--- Exercise data Enclosed Below ---
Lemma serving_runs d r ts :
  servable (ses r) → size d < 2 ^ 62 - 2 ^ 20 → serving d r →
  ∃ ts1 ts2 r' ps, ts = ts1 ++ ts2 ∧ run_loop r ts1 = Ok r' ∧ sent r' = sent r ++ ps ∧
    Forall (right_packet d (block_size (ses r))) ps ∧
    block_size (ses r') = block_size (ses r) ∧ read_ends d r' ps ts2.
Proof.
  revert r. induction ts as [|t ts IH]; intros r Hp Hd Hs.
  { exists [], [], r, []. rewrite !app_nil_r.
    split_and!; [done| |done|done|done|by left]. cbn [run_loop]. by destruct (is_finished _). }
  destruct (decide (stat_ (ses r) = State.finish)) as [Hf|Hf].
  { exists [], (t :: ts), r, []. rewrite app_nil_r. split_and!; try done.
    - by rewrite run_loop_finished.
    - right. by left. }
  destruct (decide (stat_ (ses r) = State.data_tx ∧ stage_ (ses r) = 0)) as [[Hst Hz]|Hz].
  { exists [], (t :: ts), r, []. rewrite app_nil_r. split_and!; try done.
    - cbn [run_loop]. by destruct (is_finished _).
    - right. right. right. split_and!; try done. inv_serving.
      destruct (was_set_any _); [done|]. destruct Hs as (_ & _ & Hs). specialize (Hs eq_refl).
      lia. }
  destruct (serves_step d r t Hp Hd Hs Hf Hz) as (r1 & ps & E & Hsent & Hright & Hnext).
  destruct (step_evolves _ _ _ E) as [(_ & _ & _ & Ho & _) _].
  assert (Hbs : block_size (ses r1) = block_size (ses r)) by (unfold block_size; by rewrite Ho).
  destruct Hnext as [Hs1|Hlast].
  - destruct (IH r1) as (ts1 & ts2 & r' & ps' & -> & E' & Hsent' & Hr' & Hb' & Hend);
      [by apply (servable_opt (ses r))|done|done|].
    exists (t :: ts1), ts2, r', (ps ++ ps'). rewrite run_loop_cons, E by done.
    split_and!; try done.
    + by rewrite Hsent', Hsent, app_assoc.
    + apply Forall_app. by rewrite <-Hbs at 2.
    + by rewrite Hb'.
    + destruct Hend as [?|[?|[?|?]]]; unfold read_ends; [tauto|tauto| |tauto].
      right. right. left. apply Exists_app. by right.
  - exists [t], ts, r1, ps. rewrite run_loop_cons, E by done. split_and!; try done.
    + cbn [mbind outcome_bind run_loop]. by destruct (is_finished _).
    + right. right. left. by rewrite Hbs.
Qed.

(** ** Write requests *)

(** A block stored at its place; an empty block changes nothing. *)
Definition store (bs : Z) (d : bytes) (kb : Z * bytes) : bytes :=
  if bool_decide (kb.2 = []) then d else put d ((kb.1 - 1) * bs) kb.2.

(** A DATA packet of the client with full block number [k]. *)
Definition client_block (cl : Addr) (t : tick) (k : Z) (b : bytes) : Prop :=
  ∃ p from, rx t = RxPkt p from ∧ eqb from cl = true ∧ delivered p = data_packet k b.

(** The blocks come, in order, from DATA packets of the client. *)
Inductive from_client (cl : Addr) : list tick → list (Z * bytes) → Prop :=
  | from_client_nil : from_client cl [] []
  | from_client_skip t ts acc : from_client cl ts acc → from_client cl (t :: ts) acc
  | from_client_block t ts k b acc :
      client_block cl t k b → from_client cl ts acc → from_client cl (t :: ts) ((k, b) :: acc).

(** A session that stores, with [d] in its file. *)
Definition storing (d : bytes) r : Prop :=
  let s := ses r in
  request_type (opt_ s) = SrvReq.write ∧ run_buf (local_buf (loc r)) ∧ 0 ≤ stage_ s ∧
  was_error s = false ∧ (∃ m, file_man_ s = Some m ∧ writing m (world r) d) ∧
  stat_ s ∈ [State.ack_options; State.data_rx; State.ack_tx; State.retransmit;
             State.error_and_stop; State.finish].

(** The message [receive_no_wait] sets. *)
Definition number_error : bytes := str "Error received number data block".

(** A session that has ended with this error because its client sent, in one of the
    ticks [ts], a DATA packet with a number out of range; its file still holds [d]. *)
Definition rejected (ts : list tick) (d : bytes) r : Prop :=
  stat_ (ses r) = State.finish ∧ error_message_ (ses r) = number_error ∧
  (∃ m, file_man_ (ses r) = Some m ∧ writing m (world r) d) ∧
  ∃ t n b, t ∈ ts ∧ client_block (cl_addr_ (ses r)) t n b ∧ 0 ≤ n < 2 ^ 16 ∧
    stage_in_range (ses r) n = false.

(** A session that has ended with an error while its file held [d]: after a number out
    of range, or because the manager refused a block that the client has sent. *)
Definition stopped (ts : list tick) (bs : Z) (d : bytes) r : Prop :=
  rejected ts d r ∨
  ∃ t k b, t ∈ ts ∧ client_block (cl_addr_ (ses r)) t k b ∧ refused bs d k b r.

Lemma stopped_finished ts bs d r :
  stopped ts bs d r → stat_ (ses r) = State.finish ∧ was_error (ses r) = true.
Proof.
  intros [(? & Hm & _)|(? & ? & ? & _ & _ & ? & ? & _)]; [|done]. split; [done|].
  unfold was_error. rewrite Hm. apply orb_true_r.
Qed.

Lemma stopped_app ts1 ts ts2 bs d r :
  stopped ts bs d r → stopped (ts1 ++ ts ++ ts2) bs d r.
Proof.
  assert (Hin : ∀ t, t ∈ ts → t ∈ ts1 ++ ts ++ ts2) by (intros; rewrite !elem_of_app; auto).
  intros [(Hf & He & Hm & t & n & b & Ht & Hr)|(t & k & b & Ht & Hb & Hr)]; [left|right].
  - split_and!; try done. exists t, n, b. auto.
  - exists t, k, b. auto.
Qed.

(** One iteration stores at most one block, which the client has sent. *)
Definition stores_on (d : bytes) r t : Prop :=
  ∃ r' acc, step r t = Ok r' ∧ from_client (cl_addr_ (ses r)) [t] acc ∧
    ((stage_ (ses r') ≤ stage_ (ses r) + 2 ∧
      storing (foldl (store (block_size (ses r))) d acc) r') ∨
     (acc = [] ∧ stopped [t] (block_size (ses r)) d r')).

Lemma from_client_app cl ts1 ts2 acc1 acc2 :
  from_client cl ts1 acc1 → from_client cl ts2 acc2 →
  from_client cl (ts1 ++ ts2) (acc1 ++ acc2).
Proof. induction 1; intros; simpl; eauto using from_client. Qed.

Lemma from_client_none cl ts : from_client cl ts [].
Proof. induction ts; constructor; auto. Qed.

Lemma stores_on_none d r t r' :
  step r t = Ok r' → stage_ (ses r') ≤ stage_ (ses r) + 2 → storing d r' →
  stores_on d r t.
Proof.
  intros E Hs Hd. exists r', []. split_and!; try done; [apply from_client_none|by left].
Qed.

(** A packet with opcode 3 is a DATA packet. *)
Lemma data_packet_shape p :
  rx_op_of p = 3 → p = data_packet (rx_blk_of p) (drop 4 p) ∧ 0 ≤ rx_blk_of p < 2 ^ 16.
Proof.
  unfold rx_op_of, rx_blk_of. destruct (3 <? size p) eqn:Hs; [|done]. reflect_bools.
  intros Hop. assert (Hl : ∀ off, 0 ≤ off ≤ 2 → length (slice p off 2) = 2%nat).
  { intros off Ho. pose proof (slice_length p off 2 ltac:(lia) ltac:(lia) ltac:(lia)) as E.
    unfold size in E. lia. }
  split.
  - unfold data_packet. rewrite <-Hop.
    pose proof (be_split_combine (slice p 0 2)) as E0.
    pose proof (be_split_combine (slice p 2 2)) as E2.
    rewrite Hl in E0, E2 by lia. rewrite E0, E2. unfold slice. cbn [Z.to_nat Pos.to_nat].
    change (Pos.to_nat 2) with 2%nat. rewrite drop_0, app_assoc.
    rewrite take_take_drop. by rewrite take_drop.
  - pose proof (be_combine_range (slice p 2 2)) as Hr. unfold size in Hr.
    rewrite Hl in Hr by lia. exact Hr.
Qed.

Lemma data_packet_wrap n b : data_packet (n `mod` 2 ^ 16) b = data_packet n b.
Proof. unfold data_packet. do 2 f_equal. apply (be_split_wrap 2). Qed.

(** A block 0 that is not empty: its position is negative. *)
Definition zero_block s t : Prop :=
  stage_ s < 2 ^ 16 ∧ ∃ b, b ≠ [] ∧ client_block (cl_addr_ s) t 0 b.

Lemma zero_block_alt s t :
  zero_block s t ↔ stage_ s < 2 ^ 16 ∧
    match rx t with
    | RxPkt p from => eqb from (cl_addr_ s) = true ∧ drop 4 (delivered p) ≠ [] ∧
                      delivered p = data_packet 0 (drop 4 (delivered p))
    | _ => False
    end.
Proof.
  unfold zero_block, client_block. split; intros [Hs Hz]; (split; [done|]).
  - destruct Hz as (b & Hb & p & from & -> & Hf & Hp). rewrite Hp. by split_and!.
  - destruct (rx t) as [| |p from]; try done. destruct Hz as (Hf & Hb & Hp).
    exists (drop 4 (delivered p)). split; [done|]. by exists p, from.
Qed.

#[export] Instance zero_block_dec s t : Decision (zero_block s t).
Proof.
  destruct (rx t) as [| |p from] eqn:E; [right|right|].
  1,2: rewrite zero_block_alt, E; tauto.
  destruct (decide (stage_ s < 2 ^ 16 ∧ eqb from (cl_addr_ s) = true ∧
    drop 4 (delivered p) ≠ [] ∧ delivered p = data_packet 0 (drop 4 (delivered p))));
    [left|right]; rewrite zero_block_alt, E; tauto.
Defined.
--- End of Enclosed Exercise data ---
# [What the exercise asks]
Going back over the entries above, copy word for word every line from the one that has "- cbn [run_loop]." on through the one that has "- exists [t], ts, r1, ps.".

# [Your response]
    - cbn [run_loop]. by destruct (is_finished _).
    - right. right. right. split_and!; try done. inv_serving.
      destruct (was_set_any _); [done|]. destruct Hs as (_ & _ & Hs). specialize (Hs eq_refl).
      lia. }
  destruct (serves_step d r t Hp Hd Hs Hf Hz) as (r1 & ps & E & Hsent & Hright & Hnext).
  destruct (step_evolves _ _ _ E) as [(_ & _ & _ & Ho & _) _].
  assert (Hbs : block_size (ses r1) = block_size (ses r)) by (unfold block_size; by rewrite Ho).
  destruct Hnext as [Hs1|Hlast].
  - destruct (IH r1) as (ts1 & ts2 & r' & ps' & -> & E' & Hsent' & Hr' & Hb' & Hend);
      [by apply (servable_opt (ses r))|done|done|].
    exists (t :: ts1), ts2, r', (ps ++ ps'). rewrite run_loop_cons, E by done.
    split_and!; try done.
    + by rewrite Hsent', Hsent, app_assoc.
    + apply Forall_app. by rewrite <-Hbs at 2.
    + by rewrite Hb'.
    + destruct Hend as [?|[?|[?|?]]]; unfold read_ends; [tauto|tauto| |tauto].
      right. right. left. apply Exists_app. by right.
  - exists [t], ts, r1, ps. rewrite run_loop_cons, E by done. split_and!; try done.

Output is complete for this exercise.